Reproduce exactly the lines beginning with the line that contains "length prefix ≤" and ending at the final line of the material below.

##### SOURCE MATERIAL #####

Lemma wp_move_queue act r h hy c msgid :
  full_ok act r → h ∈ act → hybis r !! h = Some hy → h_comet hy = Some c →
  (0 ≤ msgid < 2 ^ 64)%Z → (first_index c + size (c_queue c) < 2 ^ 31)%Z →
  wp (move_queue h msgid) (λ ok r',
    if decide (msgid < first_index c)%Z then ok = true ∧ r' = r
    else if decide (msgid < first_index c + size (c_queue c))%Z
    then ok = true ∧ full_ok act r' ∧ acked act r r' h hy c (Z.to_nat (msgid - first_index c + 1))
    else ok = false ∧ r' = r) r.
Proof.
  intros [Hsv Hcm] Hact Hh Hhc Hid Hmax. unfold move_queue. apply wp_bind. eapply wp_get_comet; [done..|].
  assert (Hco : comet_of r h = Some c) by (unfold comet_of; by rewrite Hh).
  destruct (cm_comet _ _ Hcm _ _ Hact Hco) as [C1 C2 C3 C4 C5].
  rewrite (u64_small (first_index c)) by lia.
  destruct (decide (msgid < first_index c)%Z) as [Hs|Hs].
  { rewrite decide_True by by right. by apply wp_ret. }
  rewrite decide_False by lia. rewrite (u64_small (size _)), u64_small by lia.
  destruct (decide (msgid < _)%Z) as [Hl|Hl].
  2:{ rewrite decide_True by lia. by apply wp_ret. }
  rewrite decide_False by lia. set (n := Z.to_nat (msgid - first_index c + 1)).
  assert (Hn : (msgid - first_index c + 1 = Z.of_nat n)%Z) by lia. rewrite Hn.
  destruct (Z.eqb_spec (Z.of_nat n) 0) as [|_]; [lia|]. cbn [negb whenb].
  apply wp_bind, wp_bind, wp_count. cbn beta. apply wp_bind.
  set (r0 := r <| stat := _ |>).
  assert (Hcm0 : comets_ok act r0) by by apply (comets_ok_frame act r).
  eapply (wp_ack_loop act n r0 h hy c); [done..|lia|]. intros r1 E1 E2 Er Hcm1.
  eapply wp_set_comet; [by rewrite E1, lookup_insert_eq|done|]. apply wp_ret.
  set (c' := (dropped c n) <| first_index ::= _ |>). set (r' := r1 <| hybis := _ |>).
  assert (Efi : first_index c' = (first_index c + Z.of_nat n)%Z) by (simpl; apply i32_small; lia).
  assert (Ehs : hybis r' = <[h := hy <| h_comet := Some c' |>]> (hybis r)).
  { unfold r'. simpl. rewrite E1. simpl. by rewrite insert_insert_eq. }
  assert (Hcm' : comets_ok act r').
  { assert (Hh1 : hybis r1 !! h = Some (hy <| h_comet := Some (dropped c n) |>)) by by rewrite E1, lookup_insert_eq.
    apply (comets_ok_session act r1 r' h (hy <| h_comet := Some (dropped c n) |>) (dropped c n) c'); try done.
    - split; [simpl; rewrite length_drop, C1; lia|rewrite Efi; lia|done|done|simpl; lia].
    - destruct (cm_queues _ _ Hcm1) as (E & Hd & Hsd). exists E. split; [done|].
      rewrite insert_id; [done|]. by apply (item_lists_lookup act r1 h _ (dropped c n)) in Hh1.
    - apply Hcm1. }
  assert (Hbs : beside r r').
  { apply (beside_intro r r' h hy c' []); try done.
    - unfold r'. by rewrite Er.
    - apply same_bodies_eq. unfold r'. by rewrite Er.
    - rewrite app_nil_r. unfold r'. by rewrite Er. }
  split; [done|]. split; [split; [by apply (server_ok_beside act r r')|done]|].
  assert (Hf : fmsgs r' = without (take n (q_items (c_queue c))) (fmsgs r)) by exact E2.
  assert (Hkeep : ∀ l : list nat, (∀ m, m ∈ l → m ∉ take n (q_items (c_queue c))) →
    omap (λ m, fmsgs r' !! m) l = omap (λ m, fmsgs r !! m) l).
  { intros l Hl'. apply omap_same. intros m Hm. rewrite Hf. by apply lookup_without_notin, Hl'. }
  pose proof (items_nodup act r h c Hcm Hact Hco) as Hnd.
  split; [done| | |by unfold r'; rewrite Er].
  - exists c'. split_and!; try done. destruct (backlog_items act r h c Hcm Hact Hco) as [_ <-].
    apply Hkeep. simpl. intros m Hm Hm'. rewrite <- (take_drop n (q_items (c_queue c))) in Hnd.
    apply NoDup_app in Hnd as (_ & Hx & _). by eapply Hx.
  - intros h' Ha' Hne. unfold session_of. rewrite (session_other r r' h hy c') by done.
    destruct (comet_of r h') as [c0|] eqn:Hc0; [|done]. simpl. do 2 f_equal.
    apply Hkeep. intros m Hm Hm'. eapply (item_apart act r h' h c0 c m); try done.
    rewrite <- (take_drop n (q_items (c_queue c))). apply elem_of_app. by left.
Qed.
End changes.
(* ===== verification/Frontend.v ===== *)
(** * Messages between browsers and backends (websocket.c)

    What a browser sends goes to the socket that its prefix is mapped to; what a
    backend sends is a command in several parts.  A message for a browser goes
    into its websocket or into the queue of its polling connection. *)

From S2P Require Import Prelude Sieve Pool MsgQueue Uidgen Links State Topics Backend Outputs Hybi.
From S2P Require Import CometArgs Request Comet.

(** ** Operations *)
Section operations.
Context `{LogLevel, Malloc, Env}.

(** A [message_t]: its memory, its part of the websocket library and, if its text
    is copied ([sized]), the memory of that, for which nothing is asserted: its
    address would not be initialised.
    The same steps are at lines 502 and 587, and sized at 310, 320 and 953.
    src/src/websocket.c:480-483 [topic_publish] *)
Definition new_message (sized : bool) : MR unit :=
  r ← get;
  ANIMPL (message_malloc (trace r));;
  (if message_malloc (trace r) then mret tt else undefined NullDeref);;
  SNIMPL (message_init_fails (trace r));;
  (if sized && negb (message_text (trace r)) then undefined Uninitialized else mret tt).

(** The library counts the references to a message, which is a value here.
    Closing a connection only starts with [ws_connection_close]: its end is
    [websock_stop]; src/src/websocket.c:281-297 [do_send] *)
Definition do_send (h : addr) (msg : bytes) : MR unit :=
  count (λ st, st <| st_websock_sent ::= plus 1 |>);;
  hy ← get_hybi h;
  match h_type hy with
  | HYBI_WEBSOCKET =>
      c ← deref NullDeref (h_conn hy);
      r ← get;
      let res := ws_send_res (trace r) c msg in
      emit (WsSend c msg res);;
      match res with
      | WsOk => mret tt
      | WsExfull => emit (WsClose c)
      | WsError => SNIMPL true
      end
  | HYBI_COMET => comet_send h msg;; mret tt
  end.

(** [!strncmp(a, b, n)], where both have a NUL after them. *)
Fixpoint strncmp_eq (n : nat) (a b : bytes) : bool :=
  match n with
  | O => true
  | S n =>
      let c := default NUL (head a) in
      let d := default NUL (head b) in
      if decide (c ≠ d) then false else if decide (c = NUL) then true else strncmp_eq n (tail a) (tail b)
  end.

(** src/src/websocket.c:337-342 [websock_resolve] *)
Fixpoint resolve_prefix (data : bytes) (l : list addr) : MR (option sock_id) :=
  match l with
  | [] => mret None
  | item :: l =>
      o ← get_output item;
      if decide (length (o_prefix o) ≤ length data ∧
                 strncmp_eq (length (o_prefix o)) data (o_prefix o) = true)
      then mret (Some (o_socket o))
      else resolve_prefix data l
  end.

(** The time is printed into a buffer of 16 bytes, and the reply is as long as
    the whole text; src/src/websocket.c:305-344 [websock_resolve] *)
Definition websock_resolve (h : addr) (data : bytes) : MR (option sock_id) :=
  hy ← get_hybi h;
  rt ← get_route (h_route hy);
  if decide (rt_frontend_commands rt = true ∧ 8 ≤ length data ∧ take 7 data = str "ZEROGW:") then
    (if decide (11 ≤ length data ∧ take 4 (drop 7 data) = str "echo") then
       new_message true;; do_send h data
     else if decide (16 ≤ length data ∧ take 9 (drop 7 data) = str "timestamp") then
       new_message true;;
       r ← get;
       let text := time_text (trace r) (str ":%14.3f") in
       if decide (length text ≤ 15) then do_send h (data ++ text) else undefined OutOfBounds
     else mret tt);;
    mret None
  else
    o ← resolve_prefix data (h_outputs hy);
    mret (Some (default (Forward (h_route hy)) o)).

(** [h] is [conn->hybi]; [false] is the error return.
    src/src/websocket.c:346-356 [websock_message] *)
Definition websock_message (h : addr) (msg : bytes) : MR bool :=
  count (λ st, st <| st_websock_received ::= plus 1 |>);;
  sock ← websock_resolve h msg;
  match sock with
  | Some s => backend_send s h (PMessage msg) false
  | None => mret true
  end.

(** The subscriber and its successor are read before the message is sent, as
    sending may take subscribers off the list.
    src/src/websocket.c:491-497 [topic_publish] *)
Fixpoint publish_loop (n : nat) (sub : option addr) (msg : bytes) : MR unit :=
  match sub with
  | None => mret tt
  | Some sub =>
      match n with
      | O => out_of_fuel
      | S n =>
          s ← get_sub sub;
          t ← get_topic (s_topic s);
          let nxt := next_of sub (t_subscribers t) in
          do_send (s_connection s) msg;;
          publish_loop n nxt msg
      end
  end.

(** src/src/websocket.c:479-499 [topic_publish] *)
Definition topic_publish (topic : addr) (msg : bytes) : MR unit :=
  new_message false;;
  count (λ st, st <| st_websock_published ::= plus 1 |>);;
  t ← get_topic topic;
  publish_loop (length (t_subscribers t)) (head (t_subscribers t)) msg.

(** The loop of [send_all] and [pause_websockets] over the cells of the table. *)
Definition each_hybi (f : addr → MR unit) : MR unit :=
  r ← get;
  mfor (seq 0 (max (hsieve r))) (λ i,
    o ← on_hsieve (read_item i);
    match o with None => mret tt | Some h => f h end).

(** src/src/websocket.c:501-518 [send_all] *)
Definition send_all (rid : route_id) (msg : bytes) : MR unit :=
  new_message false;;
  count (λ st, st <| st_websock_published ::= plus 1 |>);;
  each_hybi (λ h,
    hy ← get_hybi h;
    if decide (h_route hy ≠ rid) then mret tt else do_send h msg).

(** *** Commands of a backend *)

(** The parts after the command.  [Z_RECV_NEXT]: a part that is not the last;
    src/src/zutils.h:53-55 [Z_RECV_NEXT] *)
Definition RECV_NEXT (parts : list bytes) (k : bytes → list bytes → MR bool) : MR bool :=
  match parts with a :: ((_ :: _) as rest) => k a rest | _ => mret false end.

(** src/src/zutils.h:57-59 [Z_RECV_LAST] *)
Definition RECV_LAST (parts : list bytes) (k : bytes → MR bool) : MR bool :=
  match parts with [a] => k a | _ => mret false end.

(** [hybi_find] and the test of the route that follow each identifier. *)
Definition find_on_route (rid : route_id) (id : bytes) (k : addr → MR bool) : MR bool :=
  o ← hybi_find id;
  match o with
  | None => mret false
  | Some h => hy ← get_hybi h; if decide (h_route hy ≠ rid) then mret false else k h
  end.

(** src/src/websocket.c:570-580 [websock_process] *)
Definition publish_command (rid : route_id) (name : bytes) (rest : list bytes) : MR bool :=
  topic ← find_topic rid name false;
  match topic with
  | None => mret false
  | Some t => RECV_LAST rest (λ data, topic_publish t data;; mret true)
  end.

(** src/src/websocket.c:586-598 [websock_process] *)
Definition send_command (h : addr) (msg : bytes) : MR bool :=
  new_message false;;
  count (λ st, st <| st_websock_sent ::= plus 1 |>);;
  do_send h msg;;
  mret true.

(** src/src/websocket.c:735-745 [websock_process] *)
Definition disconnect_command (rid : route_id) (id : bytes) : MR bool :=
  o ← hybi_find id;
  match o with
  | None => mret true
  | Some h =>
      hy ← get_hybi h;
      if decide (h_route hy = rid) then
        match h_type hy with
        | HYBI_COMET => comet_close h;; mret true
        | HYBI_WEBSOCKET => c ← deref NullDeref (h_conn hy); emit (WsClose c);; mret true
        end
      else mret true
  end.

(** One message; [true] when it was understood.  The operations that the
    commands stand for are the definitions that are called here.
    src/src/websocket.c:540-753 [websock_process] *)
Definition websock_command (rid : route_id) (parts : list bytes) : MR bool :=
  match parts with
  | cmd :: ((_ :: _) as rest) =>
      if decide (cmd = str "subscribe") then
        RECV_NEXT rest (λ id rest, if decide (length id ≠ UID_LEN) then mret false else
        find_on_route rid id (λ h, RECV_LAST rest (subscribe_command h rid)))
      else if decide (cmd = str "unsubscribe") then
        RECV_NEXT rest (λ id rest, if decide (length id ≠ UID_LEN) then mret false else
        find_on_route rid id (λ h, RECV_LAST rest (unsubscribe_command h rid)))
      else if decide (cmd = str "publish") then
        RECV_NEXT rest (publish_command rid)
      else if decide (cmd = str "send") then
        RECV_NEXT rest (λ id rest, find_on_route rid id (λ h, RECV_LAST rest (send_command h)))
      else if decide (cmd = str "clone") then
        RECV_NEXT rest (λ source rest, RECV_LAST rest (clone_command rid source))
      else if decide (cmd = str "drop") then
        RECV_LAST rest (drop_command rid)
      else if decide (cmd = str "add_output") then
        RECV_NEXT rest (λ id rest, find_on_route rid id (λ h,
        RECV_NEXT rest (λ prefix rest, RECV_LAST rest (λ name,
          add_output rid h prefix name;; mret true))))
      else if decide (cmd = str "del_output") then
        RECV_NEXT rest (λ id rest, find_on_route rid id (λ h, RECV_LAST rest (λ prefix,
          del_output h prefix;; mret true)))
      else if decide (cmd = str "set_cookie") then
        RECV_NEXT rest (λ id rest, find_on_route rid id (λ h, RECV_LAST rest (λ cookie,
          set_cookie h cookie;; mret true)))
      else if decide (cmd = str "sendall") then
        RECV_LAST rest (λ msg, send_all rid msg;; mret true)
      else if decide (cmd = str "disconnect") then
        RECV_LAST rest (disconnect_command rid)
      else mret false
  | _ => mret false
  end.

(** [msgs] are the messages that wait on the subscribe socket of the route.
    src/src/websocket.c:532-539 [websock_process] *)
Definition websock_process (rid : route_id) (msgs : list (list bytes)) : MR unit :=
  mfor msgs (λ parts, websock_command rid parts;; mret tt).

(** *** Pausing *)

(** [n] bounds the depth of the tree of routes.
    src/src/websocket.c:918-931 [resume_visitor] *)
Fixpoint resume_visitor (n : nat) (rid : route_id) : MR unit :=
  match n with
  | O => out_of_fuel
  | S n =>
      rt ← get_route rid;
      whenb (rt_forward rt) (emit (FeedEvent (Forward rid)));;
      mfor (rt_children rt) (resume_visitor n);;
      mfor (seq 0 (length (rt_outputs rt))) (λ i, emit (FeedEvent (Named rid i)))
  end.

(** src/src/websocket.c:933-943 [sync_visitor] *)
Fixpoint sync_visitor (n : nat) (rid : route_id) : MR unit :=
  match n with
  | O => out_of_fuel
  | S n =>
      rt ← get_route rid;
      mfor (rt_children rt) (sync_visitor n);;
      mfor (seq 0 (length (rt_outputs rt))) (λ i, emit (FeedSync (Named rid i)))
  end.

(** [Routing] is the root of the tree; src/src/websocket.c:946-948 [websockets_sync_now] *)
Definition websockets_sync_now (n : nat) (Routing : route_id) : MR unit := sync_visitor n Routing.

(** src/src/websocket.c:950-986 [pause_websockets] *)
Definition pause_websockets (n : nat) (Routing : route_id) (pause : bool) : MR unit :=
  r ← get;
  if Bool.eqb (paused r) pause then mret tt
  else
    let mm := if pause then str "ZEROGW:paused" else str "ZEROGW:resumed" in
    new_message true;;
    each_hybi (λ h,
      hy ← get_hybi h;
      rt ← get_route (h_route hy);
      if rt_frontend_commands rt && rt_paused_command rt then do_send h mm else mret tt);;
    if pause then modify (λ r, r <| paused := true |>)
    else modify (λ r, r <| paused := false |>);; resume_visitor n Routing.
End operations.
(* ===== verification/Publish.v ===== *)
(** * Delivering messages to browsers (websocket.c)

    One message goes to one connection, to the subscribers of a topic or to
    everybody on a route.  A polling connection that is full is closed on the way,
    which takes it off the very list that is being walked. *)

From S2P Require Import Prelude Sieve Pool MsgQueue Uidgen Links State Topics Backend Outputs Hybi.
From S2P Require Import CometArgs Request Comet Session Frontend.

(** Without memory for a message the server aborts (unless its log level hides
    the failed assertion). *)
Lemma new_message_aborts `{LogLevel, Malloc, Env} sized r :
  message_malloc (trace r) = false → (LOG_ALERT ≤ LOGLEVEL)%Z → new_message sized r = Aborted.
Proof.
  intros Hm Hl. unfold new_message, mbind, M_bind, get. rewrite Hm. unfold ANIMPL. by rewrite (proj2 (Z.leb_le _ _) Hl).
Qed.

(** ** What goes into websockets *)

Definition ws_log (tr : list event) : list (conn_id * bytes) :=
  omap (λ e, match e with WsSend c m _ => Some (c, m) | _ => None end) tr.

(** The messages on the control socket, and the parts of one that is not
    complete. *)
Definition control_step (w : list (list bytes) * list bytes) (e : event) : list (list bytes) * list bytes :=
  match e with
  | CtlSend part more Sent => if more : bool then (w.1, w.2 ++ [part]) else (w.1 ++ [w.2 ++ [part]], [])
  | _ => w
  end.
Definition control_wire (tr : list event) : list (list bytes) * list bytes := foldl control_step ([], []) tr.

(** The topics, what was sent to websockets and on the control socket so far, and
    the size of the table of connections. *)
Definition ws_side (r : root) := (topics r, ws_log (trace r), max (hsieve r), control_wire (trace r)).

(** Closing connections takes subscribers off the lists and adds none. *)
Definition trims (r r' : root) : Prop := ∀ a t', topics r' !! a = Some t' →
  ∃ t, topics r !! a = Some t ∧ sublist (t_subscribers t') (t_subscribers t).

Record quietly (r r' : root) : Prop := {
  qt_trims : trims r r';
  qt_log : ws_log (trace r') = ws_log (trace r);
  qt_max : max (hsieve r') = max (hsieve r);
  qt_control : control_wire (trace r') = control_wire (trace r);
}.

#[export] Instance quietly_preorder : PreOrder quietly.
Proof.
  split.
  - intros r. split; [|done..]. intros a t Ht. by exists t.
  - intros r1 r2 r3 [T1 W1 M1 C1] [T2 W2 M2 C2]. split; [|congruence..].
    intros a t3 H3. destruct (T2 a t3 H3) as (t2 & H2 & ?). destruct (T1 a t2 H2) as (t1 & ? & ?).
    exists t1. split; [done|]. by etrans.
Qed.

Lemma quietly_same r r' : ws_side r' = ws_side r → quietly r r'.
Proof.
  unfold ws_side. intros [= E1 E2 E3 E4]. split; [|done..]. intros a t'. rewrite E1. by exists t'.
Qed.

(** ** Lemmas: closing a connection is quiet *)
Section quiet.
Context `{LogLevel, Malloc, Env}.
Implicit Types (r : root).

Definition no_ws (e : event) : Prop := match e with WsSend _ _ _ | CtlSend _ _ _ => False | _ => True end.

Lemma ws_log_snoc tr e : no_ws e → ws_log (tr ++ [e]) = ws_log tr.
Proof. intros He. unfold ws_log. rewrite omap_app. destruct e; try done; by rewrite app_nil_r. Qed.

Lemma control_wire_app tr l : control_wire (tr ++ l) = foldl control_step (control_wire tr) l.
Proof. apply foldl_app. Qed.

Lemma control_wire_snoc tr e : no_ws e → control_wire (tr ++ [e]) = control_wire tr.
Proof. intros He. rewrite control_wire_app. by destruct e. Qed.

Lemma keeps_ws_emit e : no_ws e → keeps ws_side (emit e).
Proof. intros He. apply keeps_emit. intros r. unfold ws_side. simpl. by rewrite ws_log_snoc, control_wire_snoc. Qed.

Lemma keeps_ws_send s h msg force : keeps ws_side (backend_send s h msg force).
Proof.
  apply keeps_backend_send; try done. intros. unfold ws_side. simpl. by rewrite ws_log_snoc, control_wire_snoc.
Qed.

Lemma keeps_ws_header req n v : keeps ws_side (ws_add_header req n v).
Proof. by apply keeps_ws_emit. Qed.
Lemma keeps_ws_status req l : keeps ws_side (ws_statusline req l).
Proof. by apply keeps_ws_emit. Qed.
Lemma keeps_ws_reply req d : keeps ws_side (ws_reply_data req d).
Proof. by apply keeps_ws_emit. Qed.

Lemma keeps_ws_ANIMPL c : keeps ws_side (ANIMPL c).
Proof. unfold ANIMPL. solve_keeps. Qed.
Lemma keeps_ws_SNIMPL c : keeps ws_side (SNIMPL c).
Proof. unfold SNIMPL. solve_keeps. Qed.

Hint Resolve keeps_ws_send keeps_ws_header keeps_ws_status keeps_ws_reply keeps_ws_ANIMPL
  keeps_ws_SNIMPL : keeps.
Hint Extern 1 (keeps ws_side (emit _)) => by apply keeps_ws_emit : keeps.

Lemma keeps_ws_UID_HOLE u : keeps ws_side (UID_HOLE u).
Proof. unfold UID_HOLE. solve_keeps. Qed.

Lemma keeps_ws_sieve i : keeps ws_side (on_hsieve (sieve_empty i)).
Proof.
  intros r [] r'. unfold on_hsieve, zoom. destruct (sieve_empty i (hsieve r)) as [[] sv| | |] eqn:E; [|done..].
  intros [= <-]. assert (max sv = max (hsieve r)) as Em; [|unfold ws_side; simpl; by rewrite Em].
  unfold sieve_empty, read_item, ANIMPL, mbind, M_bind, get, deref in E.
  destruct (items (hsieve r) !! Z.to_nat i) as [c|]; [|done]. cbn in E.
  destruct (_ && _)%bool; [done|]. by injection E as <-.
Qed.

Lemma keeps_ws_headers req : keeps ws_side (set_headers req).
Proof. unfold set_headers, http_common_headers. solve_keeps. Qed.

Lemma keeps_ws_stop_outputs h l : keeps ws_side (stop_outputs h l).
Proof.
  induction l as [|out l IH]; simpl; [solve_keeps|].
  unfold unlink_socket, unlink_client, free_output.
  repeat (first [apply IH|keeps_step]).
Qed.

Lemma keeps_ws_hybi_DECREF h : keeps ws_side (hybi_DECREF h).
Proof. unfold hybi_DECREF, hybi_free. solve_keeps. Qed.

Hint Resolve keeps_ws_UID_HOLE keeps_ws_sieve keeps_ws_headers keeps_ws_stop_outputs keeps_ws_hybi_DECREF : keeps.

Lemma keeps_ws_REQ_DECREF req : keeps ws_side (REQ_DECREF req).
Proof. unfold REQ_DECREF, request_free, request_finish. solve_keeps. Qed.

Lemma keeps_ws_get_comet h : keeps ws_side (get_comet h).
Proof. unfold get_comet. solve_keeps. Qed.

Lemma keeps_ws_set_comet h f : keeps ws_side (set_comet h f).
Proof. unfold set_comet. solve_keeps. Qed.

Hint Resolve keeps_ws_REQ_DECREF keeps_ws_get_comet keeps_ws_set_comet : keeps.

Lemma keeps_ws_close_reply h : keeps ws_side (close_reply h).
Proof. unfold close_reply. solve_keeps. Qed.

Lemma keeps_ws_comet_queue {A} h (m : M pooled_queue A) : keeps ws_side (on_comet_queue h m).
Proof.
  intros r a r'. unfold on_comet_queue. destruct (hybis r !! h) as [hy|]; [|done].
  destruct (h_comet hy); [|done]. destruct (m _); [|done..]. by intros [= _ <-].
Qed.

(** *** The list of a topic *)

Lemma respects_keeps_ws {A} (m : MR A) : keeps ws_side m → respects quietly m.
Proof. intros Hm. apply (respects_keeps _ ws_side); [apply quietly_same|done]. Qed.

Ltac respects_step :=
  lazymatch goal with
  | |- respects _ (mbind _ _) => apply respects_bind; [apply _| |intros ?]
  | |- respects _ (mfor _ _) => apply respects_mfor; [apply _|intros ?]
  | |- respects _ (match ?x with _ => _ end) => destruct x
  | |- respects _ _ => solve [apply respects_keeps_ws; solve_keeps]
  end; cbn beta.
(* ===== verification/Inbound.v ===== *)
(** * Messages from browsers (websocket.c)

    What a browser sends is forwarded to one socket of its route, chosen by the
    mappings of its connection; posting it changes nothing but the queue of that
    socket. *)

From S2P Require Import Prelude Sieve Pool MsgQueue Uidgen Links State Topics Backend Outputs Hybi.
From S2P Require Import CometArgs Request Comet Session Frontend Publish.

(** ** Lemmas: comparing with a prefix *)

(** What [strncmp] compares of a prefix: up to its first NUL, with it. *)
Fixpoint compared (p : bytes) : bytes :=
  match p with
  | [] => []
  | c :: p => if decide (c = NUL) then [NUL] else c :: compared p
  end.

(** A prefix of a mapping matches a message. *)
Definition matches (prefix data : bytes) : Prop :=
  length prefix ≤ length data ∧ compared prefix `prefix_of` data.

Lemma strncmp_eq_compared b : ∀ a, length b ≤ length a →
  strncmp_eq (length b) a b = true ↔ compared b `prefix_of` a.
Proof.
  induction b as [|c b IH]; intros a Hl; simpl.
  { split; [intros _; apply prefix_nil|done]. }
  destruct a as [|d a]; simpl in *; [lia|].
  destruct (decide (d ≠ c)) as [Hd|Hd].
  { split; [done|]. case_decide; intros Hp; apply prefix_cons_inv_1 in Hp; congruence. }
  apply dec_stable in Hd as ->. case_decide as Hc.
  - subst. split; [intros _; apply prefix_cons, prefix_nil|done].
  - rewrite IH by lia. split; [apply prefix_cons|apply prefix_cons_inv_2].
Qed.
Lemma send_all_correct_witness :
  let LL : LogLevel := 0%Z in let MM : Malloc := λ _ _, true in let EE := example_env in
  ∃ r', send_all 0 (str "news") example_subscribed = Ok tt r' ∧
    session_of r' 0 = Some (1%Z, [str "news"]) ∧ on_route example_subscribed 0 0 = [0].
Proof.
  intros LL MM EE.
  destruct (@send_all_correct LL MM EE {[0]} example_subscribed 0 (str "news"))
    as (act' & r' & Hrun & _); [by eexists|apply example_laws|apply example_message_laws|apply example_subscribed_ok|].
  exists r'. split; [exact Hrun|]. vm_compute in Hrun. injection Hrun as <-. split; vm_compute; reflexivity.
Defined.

#####

#### SOLVED EXERCISE:
  length prefix ≤ length data ∧ compared prefix `prefix_of` data.

Lemma strncmp_eq_compared b : ∀ a, length b ≤ length a →
  strncmp_eq (length b) a b = true ↔ compared b `prefix_of` a.
Proof.
  induction b as [|c b IH]; intros a Hl; simpl.
  { split; [intros _; apply prefix_nil|done]. }
  destruct a as [|d a]; simpl in *; [lia|].
  destruct (decide (d ≠ c)) as [Hd|Hd].
  { split; [done|]. case_decide; intros Hp; apply prefix_cons_inv_1 in Hp; congruence. }
  apply dec_stable in Hd as ->. case_decide as Hc.
  - subst. split; [intros _; apply prefix_cons, prefix_nil|done].
  - rewrite IH by lia. split; [apply prefix_cons|apply prefix_cons_inv_2].
Qed.
Lemma send_all_correct_witness :
  let LL : LogLevel := 0%Z in let MM : Malloc := λ _ _, true in let EE := example_env in
  ∃ r', send_all 0 (str "news") example_subscribed = Ok tt r' ∧
    session_of r' 0 = Some (1%Z, [str "news"]) ∧ on_route example_subscribed 0 0 = [0].
Proof.
  intros LL MM EE.
  destruct (@send_all_correct LL MM EE {[0]} example_subscribed 0 (str "news"))
    as (act' & r' & Hrun & _); [by eexists|apply example_laws|apply example_message_laws|apply example_subscribed_ok|].
  exists r'. split; [exact Hrun|]. vm_compute in Hrun. injection Hrun as <-. split; vm_compute; reflexivity.
Defined.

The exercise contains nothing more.